# Exercise description
All that should come back is the lines of the data below from the one containing "mkPublisher (p_db p) (p_log p) (p_calls p) connected." to the one containing "O => mret ()", inclusive, exactly as they stand.

# Given data
========
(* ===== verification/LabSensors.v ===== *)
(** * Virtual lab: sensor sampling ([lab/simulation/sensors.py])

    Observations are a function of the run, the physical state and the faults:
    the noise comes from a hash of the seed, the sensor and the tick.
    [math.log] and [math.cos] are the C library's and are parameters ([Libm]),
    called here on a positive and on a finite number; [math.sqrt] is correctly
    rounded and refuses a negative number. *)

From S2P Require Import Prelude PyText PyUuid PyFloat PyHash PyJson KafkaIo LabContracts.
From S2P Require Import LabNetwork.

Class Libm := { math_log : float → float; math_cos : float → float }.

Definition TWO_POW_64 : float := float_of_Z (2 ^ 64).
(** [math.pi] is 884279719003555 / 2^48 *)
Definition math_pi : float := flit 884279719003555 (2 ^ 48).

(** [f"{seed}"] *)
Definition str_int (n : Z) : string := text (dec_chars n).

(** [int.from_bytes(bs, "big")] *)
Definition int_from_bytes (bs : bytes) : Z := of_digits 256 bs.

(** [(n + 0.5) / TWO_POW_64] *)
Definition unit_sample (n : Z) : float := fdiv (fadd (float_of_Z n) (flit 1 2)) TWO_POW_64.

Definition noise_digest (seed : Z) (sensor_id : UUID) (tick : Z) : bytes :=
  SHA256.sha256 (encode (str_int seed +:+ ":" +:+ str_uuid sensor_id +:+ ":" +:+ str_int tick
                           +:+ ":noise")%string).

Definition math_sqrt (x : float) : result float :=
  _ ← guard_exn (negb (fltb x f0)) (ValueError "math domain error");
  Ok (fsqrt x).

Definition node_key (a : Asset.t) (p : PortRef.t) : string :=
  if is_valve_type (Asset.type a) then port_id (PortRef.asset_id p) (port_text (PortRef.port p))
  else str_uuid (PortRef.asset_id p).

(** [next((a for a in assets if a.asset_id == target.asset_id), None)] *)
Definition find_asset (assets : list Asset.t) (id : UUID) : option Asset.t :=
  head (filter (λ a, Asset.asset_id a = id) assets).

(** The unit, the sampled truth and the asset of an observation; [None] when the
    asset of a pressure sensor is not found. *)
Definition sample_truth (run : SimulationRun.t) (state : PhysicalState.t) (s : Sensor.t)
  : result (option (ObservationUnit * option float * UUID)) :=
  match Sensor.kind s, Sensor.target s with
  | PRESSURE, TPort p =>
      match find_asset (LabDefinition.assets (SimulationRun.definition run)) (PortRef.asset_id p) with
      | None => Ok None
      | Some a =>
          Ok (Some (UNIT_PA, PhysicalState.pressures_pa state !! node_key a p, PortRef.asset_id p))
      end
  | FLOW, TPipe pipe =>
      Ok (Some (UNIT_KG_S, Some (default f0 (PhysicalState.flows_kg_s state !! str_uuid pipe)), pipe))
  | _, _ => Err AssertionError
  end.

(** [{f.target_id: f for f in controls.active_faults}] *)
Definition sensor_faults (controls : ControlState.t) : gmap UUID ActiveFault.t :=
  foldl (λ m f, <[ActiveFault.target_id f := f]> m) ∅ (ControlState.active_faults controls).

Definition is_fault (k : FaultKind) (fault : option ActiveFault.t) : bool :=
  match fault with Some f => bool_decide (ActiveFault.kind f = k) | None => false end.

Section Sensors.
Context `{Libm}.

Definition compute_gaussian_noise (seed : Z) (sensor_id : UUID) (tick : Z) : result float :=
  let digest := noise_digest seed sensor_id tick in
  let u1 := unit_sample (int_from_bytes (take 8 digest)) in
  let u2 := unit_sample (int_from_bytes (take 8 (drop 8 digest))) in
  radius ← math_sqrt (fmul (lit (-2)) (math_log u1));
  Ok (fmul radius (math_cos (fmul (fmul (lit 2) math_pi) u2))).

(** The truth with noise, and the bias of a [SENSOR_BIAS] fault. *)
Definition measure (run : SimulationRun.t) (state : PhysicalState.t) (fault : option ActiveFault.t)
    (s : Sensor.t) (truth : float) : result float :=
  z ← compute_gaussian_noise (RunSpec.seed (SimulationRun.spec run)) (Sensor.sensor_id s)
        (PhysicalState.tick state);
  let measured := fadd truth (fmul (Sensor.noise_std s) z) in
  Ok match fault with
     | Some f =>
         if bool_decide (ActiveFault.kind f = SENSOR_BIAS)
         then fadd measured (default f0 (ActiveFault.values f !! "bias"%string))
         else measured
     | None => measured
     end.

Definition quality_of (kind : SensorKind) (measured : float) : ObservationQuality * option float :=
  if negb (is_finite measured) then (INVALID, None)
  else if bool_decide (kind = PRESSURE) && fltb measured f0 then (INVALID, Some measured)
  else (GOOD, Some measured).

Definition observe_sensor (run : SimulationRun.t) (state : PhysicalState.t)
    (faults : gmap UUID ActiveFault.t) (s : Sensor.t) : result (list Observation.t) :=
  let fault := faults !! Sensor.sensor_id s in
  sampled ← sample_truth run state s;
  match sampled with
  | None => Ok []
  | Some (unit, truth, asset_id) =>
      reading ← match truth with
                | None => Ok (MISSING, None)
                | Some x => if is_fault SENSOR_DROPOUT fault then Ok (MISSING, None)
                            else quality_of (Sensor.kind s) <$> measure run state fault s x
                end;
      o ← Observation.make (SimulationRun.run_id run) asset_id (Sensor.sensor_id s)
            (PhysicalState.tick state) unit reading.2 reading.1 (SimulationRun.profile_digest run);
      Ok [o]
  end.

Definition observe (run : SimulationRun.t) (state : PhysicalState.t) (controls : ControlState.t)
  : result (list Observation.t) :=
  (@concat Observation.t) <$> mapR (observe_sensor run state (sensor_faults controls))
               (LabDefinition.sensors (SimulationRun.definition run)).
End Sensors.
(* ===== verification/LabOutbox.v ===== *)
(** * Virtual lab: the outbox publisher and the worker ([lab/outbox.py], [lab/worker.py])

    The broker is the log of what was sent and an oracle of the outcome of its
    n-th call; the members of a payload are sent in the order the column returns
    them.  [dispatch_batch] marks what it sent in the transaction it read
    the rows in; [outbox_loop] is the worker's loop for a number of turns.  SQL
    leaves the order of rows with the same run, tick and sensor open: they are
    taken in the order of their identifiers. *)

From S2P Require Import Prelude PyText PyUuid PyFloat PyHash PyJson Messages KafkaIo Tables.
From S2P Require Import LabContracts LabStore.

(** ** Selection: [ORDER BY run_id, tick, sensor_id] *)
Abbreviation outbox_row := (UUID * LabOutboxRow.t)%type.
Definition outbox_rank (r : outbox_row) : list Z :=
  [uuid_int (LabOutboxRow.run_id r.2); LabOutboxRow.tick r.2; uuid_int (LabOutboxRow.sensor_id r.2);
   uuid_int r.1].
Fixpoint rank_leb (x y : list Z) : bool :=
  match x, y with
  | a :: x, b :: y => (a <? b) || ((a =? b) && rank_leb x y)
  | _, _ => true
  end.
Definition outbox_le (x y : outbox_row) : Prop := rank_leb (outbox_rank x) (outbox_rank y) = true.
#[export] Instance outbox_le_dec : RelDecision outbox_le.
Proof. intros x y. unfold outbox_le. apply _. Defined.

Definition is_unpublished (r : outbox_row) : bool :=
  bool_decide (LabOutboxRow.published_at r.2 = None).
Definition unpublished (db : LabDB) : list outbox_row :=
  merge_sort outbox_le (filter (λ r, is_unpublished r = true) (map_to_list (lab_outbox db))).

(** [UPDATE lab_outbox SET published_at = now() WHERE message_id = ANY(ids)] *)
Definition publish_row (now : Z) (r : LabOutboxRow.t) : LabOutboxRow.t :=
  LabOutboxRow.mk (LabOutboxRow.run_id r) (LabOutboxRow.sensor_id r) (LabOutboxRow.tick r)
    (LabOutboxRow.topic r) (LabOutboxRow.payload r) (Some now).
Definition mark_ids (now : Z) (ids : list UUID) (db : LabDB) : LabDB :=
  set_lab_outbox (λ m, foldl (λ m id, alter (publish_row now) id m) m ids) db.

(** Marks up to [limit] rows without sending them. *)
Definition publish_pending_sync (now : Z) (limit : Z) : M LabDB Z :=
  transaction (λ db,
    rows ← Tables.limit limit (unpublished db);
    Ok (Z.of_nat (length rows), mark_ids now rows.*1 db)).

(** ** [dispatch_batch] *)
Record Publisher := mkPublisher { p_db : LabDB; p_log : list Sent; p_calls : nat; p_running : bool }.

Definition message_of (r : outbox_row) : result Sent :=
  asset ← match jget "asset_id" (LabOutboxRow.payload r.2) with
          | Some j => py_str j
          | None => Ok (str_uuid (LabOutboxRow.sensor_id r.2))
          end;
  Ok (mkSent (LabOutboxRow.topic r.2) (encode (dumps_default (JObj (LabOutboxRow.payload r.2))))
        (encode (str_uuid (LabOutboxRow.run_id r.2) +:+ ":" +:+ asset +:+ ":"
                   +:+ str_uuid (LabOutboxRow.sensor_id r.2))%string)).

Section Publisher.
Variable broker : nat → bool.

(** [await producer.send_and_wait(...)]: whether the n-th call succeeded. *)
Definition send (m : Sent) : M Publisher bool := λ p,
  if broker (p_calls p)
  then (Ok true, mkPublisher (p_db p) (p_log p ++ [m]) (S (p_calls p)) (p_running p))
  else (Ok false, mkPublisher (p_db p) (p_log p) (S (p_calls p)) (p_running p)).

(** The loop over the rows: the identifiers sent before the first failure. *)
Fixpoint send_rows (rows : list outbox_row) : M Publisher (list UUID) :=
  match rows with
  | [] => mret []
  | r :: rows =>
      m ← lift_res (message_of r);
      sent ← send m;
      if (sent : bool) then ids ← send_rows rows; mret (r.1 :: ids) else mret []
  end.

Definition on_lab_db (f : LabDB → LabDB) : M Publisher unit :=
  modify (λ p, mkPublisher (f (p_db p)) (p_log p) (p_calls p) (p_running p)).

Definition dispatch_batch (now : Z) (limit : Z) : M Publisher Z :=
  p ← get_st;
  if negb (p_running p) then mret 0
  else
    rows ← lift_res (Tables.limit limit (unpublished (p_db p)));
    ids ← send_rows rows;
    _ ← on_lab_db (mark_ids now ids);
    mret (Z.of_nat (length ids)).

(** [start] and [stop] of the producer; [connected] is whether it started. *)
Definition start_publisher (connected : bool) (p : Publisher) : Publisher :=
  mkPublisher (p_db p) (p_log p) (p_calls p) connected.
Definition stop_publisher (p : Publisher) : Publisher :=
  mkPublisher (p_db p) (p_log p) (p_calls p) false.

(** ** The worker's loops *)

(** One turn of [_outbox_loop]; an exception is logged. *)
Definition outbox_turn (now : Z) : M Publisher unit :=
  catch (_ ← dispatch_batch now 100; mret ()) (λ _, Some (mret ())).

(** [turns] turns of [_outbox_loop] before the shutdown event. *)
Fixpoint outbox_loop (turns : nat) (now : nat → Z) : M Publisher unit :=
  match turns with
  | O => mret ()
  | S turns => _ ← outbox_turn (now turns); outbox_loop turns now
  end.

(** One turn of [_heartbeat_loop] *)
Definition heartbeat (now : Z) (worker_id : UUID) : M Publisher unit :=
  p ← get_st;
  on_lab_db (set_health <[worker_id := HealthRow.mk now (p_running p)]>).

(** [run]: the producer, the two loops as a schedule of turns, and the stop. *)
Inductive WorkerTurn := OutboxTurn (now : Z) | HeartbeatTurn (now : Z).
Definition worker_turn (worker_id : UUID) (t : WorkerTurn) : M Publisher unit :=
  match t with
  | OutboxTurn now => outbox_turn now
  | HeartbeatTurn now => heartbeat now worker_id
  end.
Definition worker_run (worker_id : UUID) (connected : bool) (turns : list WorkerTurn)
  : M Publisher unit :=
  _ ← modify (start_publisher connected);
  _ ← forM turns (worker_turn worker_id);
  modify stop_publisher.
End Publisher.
========
# Output for this exercise
  mkPublisher (p_db p) (p_log p) (p_calls p) connected.
Definition stop_publisher (p : Publisher) : Publisher :=
  mkPublisher (p_db p) (p_log p) (p_calls p) false.

(** ** The worker's loops *)

(** One turn of [_outbox_loop]; an exception is logged. *)
Definition outbox_turn (now : Z) : M Publisher unit :=
  catch (_ ← dispatch_batch now 100; mret ()) (λ _, Some (mret ())).

(** [turns] turns of [_outbox_loop] before the shutdown event. *)
Fixpoint outbox_loop (turns : nat) (now : nat → Z) : M Publisher unit :=
  match turns with
  | O => mret ()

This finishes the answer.